**GOAL OF THE EXERCISE:** Copy, exactly and without additions, every line in the records below from the one holding "apply Forall2_same_length_lookup_2; [done|]." through the one holding "Definition known (h", both ends included.

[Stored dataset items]

----------------------------------------

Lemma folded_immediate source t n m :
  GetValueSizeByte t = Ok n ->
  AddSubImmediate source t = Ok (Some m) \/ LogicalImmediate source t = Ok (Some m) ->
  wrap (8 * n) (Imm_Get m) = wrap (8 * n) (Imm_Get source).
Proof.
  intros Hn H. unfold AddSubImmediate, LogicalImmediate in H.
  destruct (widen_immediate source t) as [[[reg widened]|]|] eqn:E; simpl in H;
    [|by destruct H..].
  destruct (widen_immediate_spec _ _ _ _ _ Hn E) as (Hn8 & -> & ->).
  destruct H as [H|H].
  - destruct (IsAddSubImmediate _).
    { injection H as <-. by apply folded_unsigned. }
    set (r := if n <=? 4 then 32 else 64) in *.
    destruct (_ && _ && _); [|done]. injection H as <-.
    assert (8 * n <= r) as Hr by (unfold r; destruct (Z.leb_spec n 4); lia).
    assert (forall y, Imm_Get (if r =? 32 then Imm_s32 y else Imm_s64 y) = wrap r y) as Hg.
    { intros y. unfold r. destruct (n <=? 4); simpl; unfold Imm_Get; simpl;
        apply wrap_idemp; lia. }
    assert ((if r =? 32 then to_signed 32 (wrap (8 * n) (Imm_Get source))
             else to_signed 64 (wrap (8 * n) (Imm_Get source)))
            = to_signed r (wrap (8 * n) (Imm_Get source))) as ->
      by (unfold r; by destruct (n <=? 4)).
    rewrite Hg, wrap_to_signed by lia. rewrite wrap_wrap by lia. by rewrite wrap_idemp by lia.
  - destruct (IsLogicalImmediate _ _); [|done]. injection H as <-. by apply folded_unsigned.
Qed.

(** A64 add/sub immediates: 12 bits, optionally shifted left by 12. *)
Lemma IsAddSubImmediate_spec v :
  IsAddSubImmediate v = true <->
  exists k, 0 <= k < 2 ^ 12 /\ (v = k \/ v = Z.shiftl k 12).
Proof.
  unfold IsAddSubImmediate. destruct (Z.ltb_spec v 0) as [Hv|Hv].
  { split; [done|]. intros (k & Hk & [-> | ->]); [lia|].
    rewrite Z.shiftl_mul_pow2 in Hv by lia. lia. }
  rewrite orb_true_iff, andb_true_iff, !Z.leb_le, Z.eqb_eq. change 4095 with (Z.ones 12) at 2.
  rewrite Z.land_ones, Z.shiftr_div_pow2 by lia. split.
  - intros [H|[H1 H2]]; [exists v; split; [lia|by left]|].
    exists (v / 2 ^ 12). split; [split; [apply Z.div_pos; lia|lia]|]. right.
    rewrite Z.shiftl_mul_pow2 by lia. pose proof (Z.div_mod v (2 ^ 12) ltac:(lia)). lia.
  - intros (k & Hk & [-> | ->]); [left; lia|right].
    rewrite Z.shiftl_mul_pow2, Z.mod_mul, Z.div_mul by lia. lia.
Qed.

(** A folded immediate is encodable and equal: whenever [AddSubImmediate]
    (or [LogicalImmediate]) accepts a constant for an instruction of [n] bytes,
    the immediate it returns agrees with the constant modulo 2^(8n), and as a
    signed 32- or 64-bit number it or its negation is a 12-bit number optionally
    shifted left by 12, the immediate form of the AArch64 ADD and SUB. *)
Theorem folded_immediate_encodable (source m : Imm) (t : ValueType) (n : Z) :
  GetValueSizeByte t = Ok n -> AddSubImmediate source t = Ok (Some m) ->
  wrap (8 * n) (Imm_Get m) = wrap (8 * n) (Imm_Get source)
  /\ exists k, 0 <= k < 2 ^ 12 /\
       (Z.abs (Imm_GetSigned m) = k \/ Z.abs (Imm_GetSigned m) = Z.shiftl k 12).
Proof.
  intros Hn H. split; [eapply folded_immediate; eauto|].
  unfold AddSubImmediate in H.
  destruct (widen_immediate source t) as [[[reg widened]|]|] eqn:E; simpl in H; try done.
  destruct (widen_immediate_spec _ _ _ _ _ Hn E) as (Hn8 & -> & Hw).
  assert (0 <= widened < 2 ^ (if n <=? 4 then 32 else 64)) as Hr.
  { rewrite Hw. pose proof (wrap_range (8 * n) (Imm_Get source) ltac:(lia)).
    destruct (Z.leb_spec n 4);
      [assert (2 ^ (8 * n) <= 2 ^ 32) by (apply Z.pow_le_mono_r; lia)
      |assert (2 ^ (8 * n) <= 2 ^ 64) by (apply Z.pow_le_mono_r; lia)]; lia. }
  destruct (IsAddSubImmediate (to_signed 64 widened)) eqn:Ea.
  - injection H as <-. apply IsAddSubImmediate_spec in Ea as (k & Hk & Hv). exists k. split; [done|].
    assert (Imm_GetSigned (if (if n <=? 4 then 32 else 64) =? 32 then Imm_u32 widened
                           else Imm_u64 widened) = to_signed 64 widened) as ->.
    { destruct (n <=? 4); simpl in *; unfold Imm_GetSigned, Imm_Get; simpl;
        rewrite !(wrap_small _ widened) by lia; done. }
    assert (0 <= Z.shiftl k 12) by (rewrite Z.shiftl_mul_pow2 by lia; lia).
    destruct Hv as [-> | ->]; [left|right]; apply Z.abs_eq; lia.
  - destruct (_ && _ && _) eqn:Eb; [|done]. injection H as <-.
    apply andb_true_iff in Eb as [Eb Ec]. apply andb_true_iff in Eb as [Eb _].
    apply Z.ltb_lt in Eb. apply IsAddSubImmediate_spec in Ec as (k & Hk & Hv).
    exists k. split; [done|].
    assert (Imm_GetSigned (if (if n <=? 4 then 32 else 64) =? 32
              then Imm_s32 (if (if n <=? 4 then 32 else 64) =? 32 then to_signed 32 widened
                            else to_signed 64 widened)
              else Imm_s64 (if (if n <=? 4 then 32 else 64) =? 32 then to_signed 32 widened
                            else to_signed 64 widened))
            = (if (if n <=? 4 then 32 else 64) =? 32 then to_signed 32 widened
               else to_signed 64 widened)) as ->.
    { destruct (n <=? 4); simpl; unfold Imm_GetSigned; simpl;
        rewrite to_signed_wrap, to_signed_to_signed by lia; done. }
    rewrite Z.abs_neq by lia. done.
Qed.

----------------------------------------

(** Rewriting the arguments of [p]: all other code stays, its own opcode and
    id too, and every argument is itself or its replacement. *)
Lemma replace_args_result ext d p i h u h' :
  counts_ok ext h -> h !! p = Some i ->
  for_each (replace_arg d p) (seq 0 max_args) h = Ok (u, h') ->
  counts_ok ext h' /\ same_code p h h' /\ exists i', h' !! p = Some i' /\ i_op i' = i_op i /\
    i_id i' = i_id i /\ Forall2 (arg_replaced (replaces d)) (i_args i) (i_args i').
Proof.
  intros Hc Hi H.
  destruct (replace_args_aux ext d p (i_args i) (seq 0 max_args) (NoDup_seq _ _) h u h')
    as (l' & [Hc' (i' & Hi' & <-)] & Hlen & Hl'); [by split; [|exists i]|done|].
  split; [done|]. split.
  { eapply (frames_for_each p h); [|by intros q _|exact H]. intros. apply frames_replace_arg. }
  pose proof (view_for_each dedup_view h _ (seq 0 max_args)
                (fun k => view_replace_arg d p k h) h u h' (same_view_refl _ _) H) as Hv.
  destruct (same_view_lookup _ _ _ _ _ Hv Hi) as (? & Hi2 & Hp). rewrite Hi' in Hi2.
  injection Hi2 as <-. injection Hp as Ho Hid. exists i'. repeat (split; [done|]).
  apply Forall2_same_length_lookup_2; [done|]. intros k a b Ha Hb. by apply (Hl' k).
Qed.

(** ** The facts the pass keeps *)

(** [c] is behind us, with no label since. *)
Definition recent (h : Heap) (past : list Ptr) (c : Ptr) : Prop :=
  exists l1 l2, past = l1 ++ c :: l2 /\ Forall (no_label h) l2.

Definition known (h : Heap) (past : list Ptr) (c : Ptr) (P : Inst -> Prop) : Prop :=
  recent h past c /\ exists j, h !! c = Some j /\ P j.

----------------------------------------

**EXERCISE RESULT:**
  apply Forall2_same_length_lookup_2; [done|]. intros k a b Ha Hb. by apply (Hl' k).
Qed.

(** ** The facts the pass keeps *)

(** [c] is behind us, with no label since. *)
Definition recent (h : Heap) (past : list Ptr) (c : Ptr) : Prop :=
  exists l1 l2, past = l1 ++ c :: l2 /\ Forall (no_label h) l2.

Definition known (h : Heap) (past : list Ptr) (c : Ptr) (P : Inst -> Prop) : Prop :=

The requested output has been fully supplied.